The premise of Oxygen is simple – no tricks, few puzzles, mostly choices. You, a lowly technician, have the unenviable task of deciding who on board the Aegis mining station will get oxygen from the slowly leaking tanks.

This is a resource management game in which you decide how oxygen supplies on a spaceship are to be diverted. You have three moves each time to decide. Tension comes from the fact that the ship is, literally, divided: striking miners on one side, and “the establishment” – the captain and the rest of the crew – on the other.

The initial section was very fiddly for me, because I have lots of trouble visualising mechanical solutions, so I followed the walkthrough for that. The bulk of the story is mechanically much simpler, though.

Oxygen’s story is largely linear, with just a few major branches; so far, none of the endings I’ve found are exactly happy. Your position as a tech notwithstanding, you ultimately must choose where you stand – with the miners or with the leadership – and either results in the destruction of the other (or both). It was heartening to see the PC change from lazy and over-ambitious to actually taking a stand.

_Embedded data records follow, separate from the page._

(** * Mentor-assistant backend: the summary route and its JSON extraction

    A shallow embedding of [backend/src/index.ts] (the scores variant of the
    handler) and [backend/api/index.ts] (the patterns variant), and the
    properties of the structured-extraction pipeline.

    JavaScript strings are sequences of UTF-16 code units; they are modelled
    as lists of code units, so that [indexOf], [lastIndexOf] and [substring]
    count exactly what the source counts. *)

From Stdlib Require Import String Ascii.
From Stdlib Require Import List ZArith NArith Lia Bool.
Import ListNotations.

#[local] Set Warnings "-register-all".

Local Open Scope Z_scope.

(** ** JavaScript strings *)

Definition CodeUnit := N.
Definition JSString := list CodeUnit.

(** A literal of the source whose characters are all ASCII. *)
Definition js (s : string) : JSString := map N_of_ascii (list_ascii_of_string s).
Arguments js s%_string.

(** The same, for a literal that holds double quotes: a tilde in [s] stands
    for the double quote (code unit 34); the source has no tilde. *)
Definition jsq (s : string) : JSString :=
  map (fun c => if (c =? 126)%N then 34%N else c) (js s).
Arguments jsq s%_string.

Definition LBRACE : CodeUnit := 123%N.
Definition RBRACE : CodeUnit := 125%N.
(** * PubMed image/caption retrieval: a model of [pubmed_images_caption.py]

    The script searches PMC for a term, fetches the articles' metadata in
    batches, scrapes every article page for CDN image links, joins each
    figure's graphic reference with those links and writes the records to a
    JSON file.

    The model follows the script function by function.  Network, clock and
    file system are an oracle ([world]) consulted with the history of the
    run so far; every request, diagnostic line and file write is recorded in
    that history.  Exceptions the script does not catch end the run: both
    parsers, the join of the identifiers and the opening of the output file
    stand outside every handler.  Two things are taken for granted
    throughout: standard output accepts every diagnostic line, and a file
    that could be opened is written in full. *)

From Stdlib Require Import ZArith Lia String Ascii List.
From stdpp Require Import base option list strings gmap pretty.
Import ListNotations.
Open Scope string_scope.
Open Scope list_scope.
Open Scope Z_scope.

(** ** Python values *)

(** A value that is a [str] or [None] (an element's [.text], a dictionary
    [.get]). *)
Abbreviation pystr := (option string).

(** Truthiness of a [str]-or-[None]: [None] and the empty string are false. *)
Definition truthy (s : pystr) : bool :=
  match s with
  | Some (String _ _) => true
  | _ => false
  end.

(** [str(x)] inside an f-string. *)
Definition py_str (s : pystr) : string := default "None" s.

(** [needle in hay] on strings: substring containment. *)
Fixpoint contains (needle hay : string) : bool :=
  String.prefix needle hay ||
  match hay with
  | EmptyString => false
  | String _ hay' => contains needle hay'
  end.

(** [s.startswith(p)] *)
Definition startswith (s p : string) : bool := String.prefix p s.

(** [sep.join(xs)]: a [TypeError] (here [None]) when an item is not a [str]. *)
Fixpoint join (sep : string) (xs : list pystr) : option string :=
  match xs with
  | [] => Some ""
  | [x] => x
  | x :: rest =>
      match x, join sep rest with
      | Some s, Some r => Some (s +:+ sep +:+ r)
      | _, _ => None
      end
  end.

(** [range(start, stop, step)] as the [for] loop consumes it: values are
    produced while they are on the near side of [stop].  [fuel] bounds the
    number of values; [py_range] supplies the distance to [stop], which is
    enough for any non-zero step. *)
Fixpoint range_loop (fuel : nat) (i stop step : Z) : list Z :=
  match fuel with
  | O => []
  | S fuel' =>
      if (if 0 <? step then i <? stop else stop <? i)
      then i :: range_loop fuel' (i + step) stop step
      else []
  end.

(** [None] is the [ValueError] of a zero step. *)
Definition py_range (start stop step : Z) : option (list Z) :=
  if step =? 0 then None
  else Some (range_loop (Z.to_nat (Z.abs (stop - start))) start stop step).

(** [xs[lo:hi]] with Python's clamping of out-of-range and negative bounds. *)
Definition clamp_index (n i : Z) : Z :=
  if i <? 0 then Z.max (i + n) 0 else Z.min i n.

Definition py_slice {A} (xs : list A) (lo hi : Z) : list A :=
  let n := Z.of_nat (length xs) in
  let lo' := clamp_index n lo in
  let hi' := clamp_index n hi in
  take (Z.to_nat (hi' - lo')) (drop (Z.to_nat lo') xs).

Oxygen reminded me of Stephen Granade’s Fragile Shells: both are set on a spaceship, with mechanical puzzles. Fragile Shells, however, focuses on solving mechanical puzzles, while highlighting the relationships between NPCs and the PC.

Three-Card Trick

By Chandler Groover. (Parser; IFDB; play here)

Cover art: the backs of three playing cards; the game title is in cursive above the cards

Groover’s works are dark and delicious, and this one especially so. You are Morgan the Magnificent, the esteemed magician. Last year, your two-card tricks granted you the favour and popularity from the most influential, wealthiest patrons.

Now, however, a rival has emerged: ostentatious, flashy Ivan, and his three-card trick. Now is your chance to regain your rightful title.

Despite a carnival-like setting – one often associated with summer and fun and play – there is an unsettling undertone (why would you need guards around a group of magicians?) which hints at higher stakes than are initially stated.

Highly polished both in style and substance, Three-Card Trick once again features several parser tricks which enhance its delivery. Text is doled out to control pacing; directions are highly simplified, similar to What Fuwa Bansaku Found.

It’s a delicate balancing act Three-Card Trick does. It remains one step ahead of the reader, through to the end; yet, the required actions are hinted with sufficient contextual clues – one is unlikely to get stuck for too long – to give the sense of player agency.